Tuesday, 23 March 2010

A Scientist Writes

Oxford University researchers have discovered the heaviest element yet known to science. The new element, Governmentium (symbol=Gv), has one neutron, 25 assistant neutrons, 88 deputy neutrons, and 198 assistant deputy neutrons, giving it an atomic mass of 312.

These 312 particles are held together by forces called morons, which are surrounded by vast quantities of lepton-like particles called pillocks. Since Governmentium has no electrons, it is inert. However, it can be detected, because it impedes every reaction with which it comes into contact.

A tiny amount of Governmentium can cause a reaction (that would normally take less than a second) to take from 4 days to 4 years to complete. Governmentium has a normal half-life of 2 to 6 years. It does not decay, but instead undergoes a reorganization in which a portion of the assistant neutrons and deputy neutrons exchange places.

In fact, Governmentium's mass will actually increase over time, since each reorganization will cause more morons to become neutrons, forming isodopes. This characteristic of moron promotion leads some scientists to believe that Governmentium is formed whenever morons reach a critical concentration. This hypothetical quantity is referred to as critical morass. When catalyzed with money, Governmentium becomes Administratium (symbol=Ad), an element that radiates just as much energy as Governmentium, since it has half as many pillocks but twice as many morons.


Scrobs... said...

...all of which could be dissolved immediately with the application of a small electrical force - say 20,000volts, or, perhaps with several hundredweight of weedkiller and a few other delectable comestibles, shaken not stirred!

circus monkey said...

At last, someone who can tell his pillocks from his morons!

rvi said...

This is a regular on the spam email circuit. There are now further elements to be added, one of which is bankruptium, but I cannot offhand recall the others. A browse through recent entries on Guido will probably come up with the missing names.

Philipa said...


You've not mentioned that Governmentium attracts the parasitic compound 'Journalism' that is largely immune to the enzyme 'real news' and reacts instead with Governmentium to produce 'professional gossip' through the medium 'catlittertrayliner'.

lilith said...

Haha, and nice addition Pip. It forms toxic compounds which cause nausea, irritability, despair, lassitude in voters.

Electro-Kevin said...

It's also unstable with a potential to create black holes. It was first discovered in a bottomless pit.

Bill Quango MP said...

Dear Professor Idle,
We were working on this during the Irish referendum on Lisbon.
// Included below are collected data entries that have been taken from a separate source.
(** * Static Website Optimizer Agent: the rule evaluation engine

    A shallow embedding of [analyzer.js] (the four checker groups
    [checkSEO], [checkAccessibility], [checkStructure], [checkPerformance])
    and of the concatenation step of [runAudit] in [app.js], followed by the
    properties of the engine.

    Conventions of the embedding.
    - A JavaScript string is a [string]; each [ascii] stands for one code
      unit below 256, so [String.length] is the [length] property on such
      strings.  The fixed texts of the issues are stored as written in the
      source file.
    - A count or a length is a [nat]; a value produced by [parseInt] is an
      [option Z], where [None] is [NaN].
    - The parsed document is a tree of nodes; an element is known by its
      local name, lower-cased as the HTML parser leaves it, and by its
      attribute list. *)

From Stdlib Require Import List String Ascii Bool Arith ZArith Lia.
From Stdlib Require Import Sorted Permutation DecimalString.
Import ListNotations.

Open Scope string_scope.
Open Scope nat_scope.
Open Scope list_scope.

(* ================================================================== *)
(** ** JavaScript string and number primitives used by the analyzer *)

Module JS.

(** The double quote character, for the issue texts that contain it. *)
Definition dq : string := String (ascii_of_nat 34) EmptyString.

(** A template literal [`a${b}c`] is the concatenation of its parts. *)
Definition template (parts : list string) : string := String.concat "" parts.

(** [String(n)] for a non-negative integer: its decimal digits. *)
Definition numberToString (n : nat) : string :=
  NilEmpty.string_of_uint (Nat.to_uint n).

(** WhiteSpace and LineTerminator code units below 256: TAB, LF, VT, FF, CR,
    SP and NBSP. *)
Definition isWhiteSpace (c : ascii) : bool :=
  let n := nat_of_ascii c in
  ((9 <=? n) && (n <=? 13)) || (n =? 32) || (n =? 160).

Fixpoint trimStart (s : string) : string :=
  match s with
  | EmptyString => EmptyString
  | String c r => if isWhiteSpace c then trimStart r else s
  end.

Fixpoint trimEnd (s : string) : string :=
  match s with
  | EmptyString => EmptyString
  | String c r =>
      let r' := trimEnd r in
      if isWhiteSpace c && (r' =? "")%string then EmptyString else String c r'
  end.

(** [String.prototype.trim] *)
Definition trim (s : string) : string := trimEnd (trimStart s).

(** Lower-case mapping of one code unit below 256: A-Z, and the Latin-1
    capitals 192-222 apart from the multiplication sign 215. *)
Definition lowerChar (c : ascii) : ascii :=
  let n := nat_of_ascii c in
  if ((65 <=? n) && (n <=? 90))
     || ((192 <=? n) && (n <=? 222) && negb (n =? 215))
  then ascii_of_nat (n + 32) else c.

(** ASCII upper-case mapping, as used for [tagName]. *)
Definition upperChar (c : ascii) : ascii :=
  let n := nat_of_ascii c in
  if (97 <=? n) && (n <=? 122) then ascii_of_nat (n - 32) else c.

Fixpoint mapString (f : ascii -> ascii) (s : string) : string :=
  match s with
  | EmptyString => EmptyString
  | String c r => String (f c) (mapString f r)
  end.

(** [String.prototype.toLowerCase] *)
Definition toLowerCase (s : string) : string := mapString lowerChar s.

(** ASCII upper-casing of a qualified name. *)
Definition asciiUpper (s : string) : string := mapString upperChar s.

(** [s.substring(1)] *)
Definition substring1 (s : string) : string :=
  match s with
  | EmptyString => EmptyString
  | String _ r => r
  end.

(** [a || ''] on strings: the empty string is falsy. *)
Definition orEmpty (s : string) : string :=
  if (s =? "")%string then "" else s.

(** [Array.prototype.includes] on an array of strings. *)
Definition includes (arr : list string) (x : string) : bool :=
  existsb (fun y => (y =? x)%string) arr.

(** [Array.prototype.push], returning the array. *)
Definition push {A : Type} (arr : list A) (x : A) : list A := arr ++ [x].

(** A number that may be [NaN]. *)
Definition number := option Z.

Definition digitValue (radix : Z) (c : ascii) : option Z :=
  let n := Z.of_nat (nat_of_ascii c) in
  let v :=
    (if (48 <=? n) && (n <=? 57) then Some (n - 48)
     else if (97 <=? n) && (n <=? 122) then Some (n - 87)
     else if (65 <=? n) && (n <=? 90) then Some (n - 55)
     else None)%Z in
  match v with
  | Some d => if (d <? radix)%Z then Some d else None
  | None => None
  end.

Fixpoint parseDigits (radix : Z) (acc : number) (s : string) : number :=
  match s with
  | EmptyString => acc
  | String c r =>
      match digitValue radix c with
      | Some d =>
          parseDigits radix
            (Some (match acc with Some a => a * radix + d | None => d end)%Z) r
      | None => acc
      end
  end.

(** [parseInt(s)] without a radix argument: leading white space is skipped,
    a sign is read, a [0x] prefix selects radix 16, and the longest prefix of
    digits is converted; no digit at all gives [NaN]. *)
Definition parseInt (s : string) : number :=
  let s := trimStart s in
  let '(sign, s) :=
    match s with
    | String c r =>
        if (c =? "-")%char then ((-1)%Z, r)
        else if (c =? "+")%char then (1%Z, r)
        else (1%Z, s)
    | EmptyString => (1%Z, s)
    end in
  let '(radix, s) :=
    match s with
    | String c0 (String c1 r) =>
        if (c0 =? "0")%char && ((c1 =? "x")%char || (c1 =? "X")%char)
        then (16%Z, r) else (10%Z, s)
    | _ => (10%Z, s)
    end in
  option_map (Z.mul sign) (parseDigits radix None s).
Having read of your excellent work on Governmentium we here at the Toyoda Ka Institute in Seoul would welcome your views on some parallel research we have been conducting.

It appears there is an even thicker material which has 785 particles. There is an extremely large quantity of Administratium present in this new element.
The Protons {positives] are outnumbered very heavily by the Electrons [negatives].
The Electrons are very unusual in that their negative charge is double a normal electron so we decided to call them NullElections or if you prefer from the Greek
No ReFerendeums.

In the case of this atom whether there is a NullElections, ReFerendeums or Null vote ReFereneums or shared elections the effect on The Centre Nucleus remains the same.

There is never is any change or movement whatsoever. No change has ever been recorded on the Nucleus regardless of referendums.

It is most perplexing.
The Isodopes appear at first glance to be Radioactive, and "Radiate" energy but on closer inspection the Isodopes are completely inert.

We call this dense, Inert Gas
Eunion, chemical formula, EU.

Any help you can give us here would be most valuable.

Professor Kim-ill Kwang Go
Toyoda Ka Institute

idle said...

The Seoul representative makes a good point. Under what circumstances can Administratium Europeanensis ever be effected by other elements?

Luckily, Administratium Britannica is vulnerable to change.

Philipa said...

I'm not a fan of Rod Liddle but what a good quote, Idle. As ever.